Lancaster is the county town of Lancashire and the most northerly city in Lancashire.  It was first recorded in the Domesday Book in 1086 as Loncastre, due to being on the River Lune “Lon” and “castre” for “fort” referring to the site where a Roman Fort once stood.  Roman coins were found suggesting that one of the many Roman forts built in the area of Lancaster Castle was around the end of the first century and possibly as early as 70AD.  Just behind Lancaster Priory are the remains of a Roman bath house dating to around 71AD.

On the site of Lancaster Priory on Castle Hill a monastery was discovered, with a magnificent medieval interior.  In 1807 an Anglo-Saxon runic cross (c800s) was found in the churchyard at the Priory and is displayed at the British Museum with a replica in the priory church amongst many other artefacts including Viking ornaments and remains of Dark Age origin.  There is a gift shop and coffee shop providing light refreshments.

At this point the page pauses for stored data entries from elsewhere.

(** * The waitlist store of the referral sign-up page

    A shallow embedding of the store functions of [src/App.tsx]
    ([generateReferralCode], [getWaitlist], [saveWaitlist],
    [findUserByEmail], [findUserByCode], [addUser], [getReferralCount],
    [getUserRank]) and of their copy in the second page variant, together
    with the properties the specification states about them.

    JavaScript strings are sequences of UTF-16 code units, objects live in
    a heap and are handled by reference, and [localStorage] is a cell of
    text read back through [JSON.parse]. *)

From Stdlib Require Import String Ascii NArith ZArith Lia.
From stdpp Require Import base option numbers list sorting.

Local Open Scope N_scope.

(** ** Strings *)

(** A JavaScript string: its UTF-16 code units. *)
Definition jsstring := list N.

(** A string literal of 8-bit characters as a JavaScript string. *)
Definition js (s : string) : jsstring :=
  map N_of_ascii (list_ascii_of_string s).

(** [a === b] on strings. *)
Definition str_eqb (a b : jsstring) : bool := bool_decide (a = b).

(** [String.prototype.toLowerCase] is a primitive of the platform: it
    follows the Unicode case tables, which this development does not
    reproduce.  The store is therefore stated over any case mapping. *)
Class CaseMapping := { toLowerCase : jsstring -> jsstring }.

(** The case mapping on the Basic Latin and Latin-1 Supplement blocks
    (code units below 256), where it is a map on single code units:
    the letters at 65-90 and at 192-222 except the sign at 215 move up by
    32.  Code units from 256 on are left alone here. *)
Definition lowerUnit (c : N) : N :=
  if (65 <=? c) && (c <=? 90) then c + 32
  else if (192 <=? c) && (c <=? 222) && negb (c =? 215) then c + 32
  else c.

Definition latin1_case : CaseMapping := {| toLowerCase := map lowerUnit |}.

(** ** [btoa] *)

(** The character of a 6-bit group in the base-64 alphabet. *)
Definition b64char (i : N) : N :=
  if i <? 26 then 65 + i
  else if i <? 52 then 97 + (i - 26)
  else if i <? 62 then 48 + (i - 52)
  else if i =? 62 then 43
  else 47.

(** The padding character [=]. *)
Definition pad : N := 61.

Fixpoint base64 (bytes : list N) : list N :=
  match bytes with
  | [] => []
  | [a] => [b64char (a / 4); b64char (a mod 4 * 16); pad; pad]
  | [a; b] =>
      [b64char (a / 4); b64char (a mod 4 * 16 + b / 16);
       b64char (b mod 16 * 4); pad]
  | a :: b :: c :: rest =>
      b64char (a / 4) :: b64char (a mod 4 * 16 + b / 16)
      :: b64char (b mod 16 * 4 + c / 64) :: b64char (c mod 64)
      :: base64 rest
  end.

Inductive exn := InvalidCharacterError.

(** The completion of a call that has no effect on the world. *)
Inductive completion (A : Type) :=
| Normal (a : A)
| Abrupt (e : exn).
Arguments Normal {A} a.
Arguments Abrupt {A} e.

(** [btoa(s)]: every code unit must be below 256, otherwise the call
    throws [InvalidCharacterError]. *)
Definition btoa (s : jsstring) : completion jsstring :=
  if forallb (fun c => c <=? 255) s then Normal (base64 s)
  else Abrupt InvalidCharacterError.

(** [s.replace(/=+$/, "")]: the run of [=] at the end of [s] is removed. *)
Fixpoint stripPadding (s : jsstring) : jsstring :=
  match s with
  | [] => []
  | c :: t =>
      match stripPadding t with
      | [] => if c =? pad then [] else [c]
      | t' => c :: t'
      end
  end.

(** The reverse direction, used to show that the code gives the email
    back: the value of a base-64 character, and the decoding of an
    unpadded code. *)
Definition b64index (c : N) : option N :=
  if (65 <=? c) && (c <=? 90) then Some (c - 65)
  else if (97 <=? c) && (c <=? 122) then Some (c - 97 + 26)
  else if (48 <=? c) && (c <=? 57) then Some (c - 48 + 52)
  else if c =? 43 then Some 62
  else if c =? 47 then Some 63
  else None.

Fixpoint decodeReferralCode (code : jsstring) : option jsstring :=
  match code with
  | [] => Some []
  | [c1; c2] =>
      s1 ← b64index c1; s2 ← b64index c2;
      Some [s1 * 4 + s2 / 16]
  | [c1; c2; c3] =>
      s1 ← b64index c1; s2 ← b64index c2; s3 ← b64index c3;
      Some [s1 * 4 + s2 / 16; s2 mod 16 * 16 + s3 / 4]
  | c1 :: c2 :: c3 :: c4 :: rest =>
      s1 ← b64index c1; s2 ← b64index c2; s3 ← b64index c3;
      s4 ← b64index c4; r ← decodeReferralCode rest;
      Some (s1 * 4 + s2 / 16 :: s2 mod 16 * 16 + s3 / 4
            :: s3 mod 4 * 64 + s4 :: r)
  | _ => None
  end.

(** ** Records, JSON values and the storage cell *)

Record WaitlistUser := {
  email : jsstring;
  referralCode : jsstring;
  referredBy : option jsstring;
  referrals : list jsstring
}.

(** What [JSON.parse] returns. *)
#[warning="-register-all"]
Inductive json :=
| JNull
| JBool (b : bool)
| JNumber (z : Z)
| JString (s : jsstring)
| JArray (items : list json)
| JObject (fields : list (jsstring * json)).

(** The tree [JSON.stringify] writes for a user: the own properties in
    creation order, [referredBy] left out when it is [undefined]. *)
Definition user_to_json (u : WaitlistUser) : json :=
  JObject ([(js "email", JString (email u));
            (js "referralCode", JString (referralCode u))]
           ++ match referredBy u with
              | Some r => [(js "referredBy", JString r)]
              | None => []
              end
           ++ [(js "referrals", JArray (map JString (referrals u)))]).

Definition waitlist_to_json (l : list WaitlistUser) : json :=
  JArray (map user_to_json l).

(** The reading of a parsed value at its declared type [WaitlistUser[]]:
    defined on the trees above, [None] on every other value. *)
Definition json_to_string (v : json) : option jsstring :=
  match v with JString s => Some s | _ => None end.

Definition has_keys (ks : list string) (fs : list (jsstring * json)) : bool :=
  bool_decide (map fst fs = map js ks).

The  medieval Lancaster Castle and Priory Church sit on a hilltop with views of the River Lune and was first built in the 13th century, with later additions to the building made during the reign of Elizabeth 1.  The 1612 Pendle Witch Trials were held at the court based in castle and reputedly the court sentenced more people to be hanged than anywhere else in the country (apart from London) and was known as the “hanging town”.  It later became a prison and the 19th century cells can now be visited by tourists, but are not in use anymore!

Many of the buildings in the city centre and along the quay date from the 1800s and were built for the busy port, although this was short lived when the river began to silt up, with nearby Heysham becoming the main port.

With over forty miles of lock-free canal winding its way through the surrounding countryside and meandering towpaths along the canal and quay, you can take a gentle stroll and admire the Georgian buildings lining the banks of the River Lune.  There are secret paths and follies to be discovered in nearby  Williamson Park and an Edwardian butterfly house.  The magnificent Georgian colonnaded customs house, once the destination for arriving tall ships carrying tea, coffee, spices and sugar is now a maritime museum.

A short drive away is Glasson Dock where there is a tarmac pathway and cycleway following the River Lune to the Forest of Bowland and the Crook O’Lune.  There are many walking and cycling routes in and around Lancaster, with around fifty miles of traffic-free bliss!  The classic seaside town of Morecombe is not far away and you can walk from Lancaster to Morecombe promenade  (three miles away) taking in stunning views of the Lakeland Fells, the sandy coastline and the beautiful 1930s Art Deco Midland Hotel which has been recently renovated and  is back to its former glory. 

Allow yourself plenty of time to fully explore this fascinating vibrant city with its independent galleries, quirky shops and renowned Penny Street shops.  Spend time relaxing in one of the many coffee shops, cafes, restaurants and pubs where you can sample anything from delicious home-made food and cakes to delicious locally-brewed real ale. 

There are many places for tourists to stay over including the Holiday Inn, Royal Kings Arms Hotel, Lowfield B&B and a short distance away Guest Rooms are available at Lancaster University.   The University is set in 250 acres of parkland and visitors can enjoy the beautiful surrounding scenery as well as the Forest of Bowland (AONB) and the Lake District National Park being within easy reach.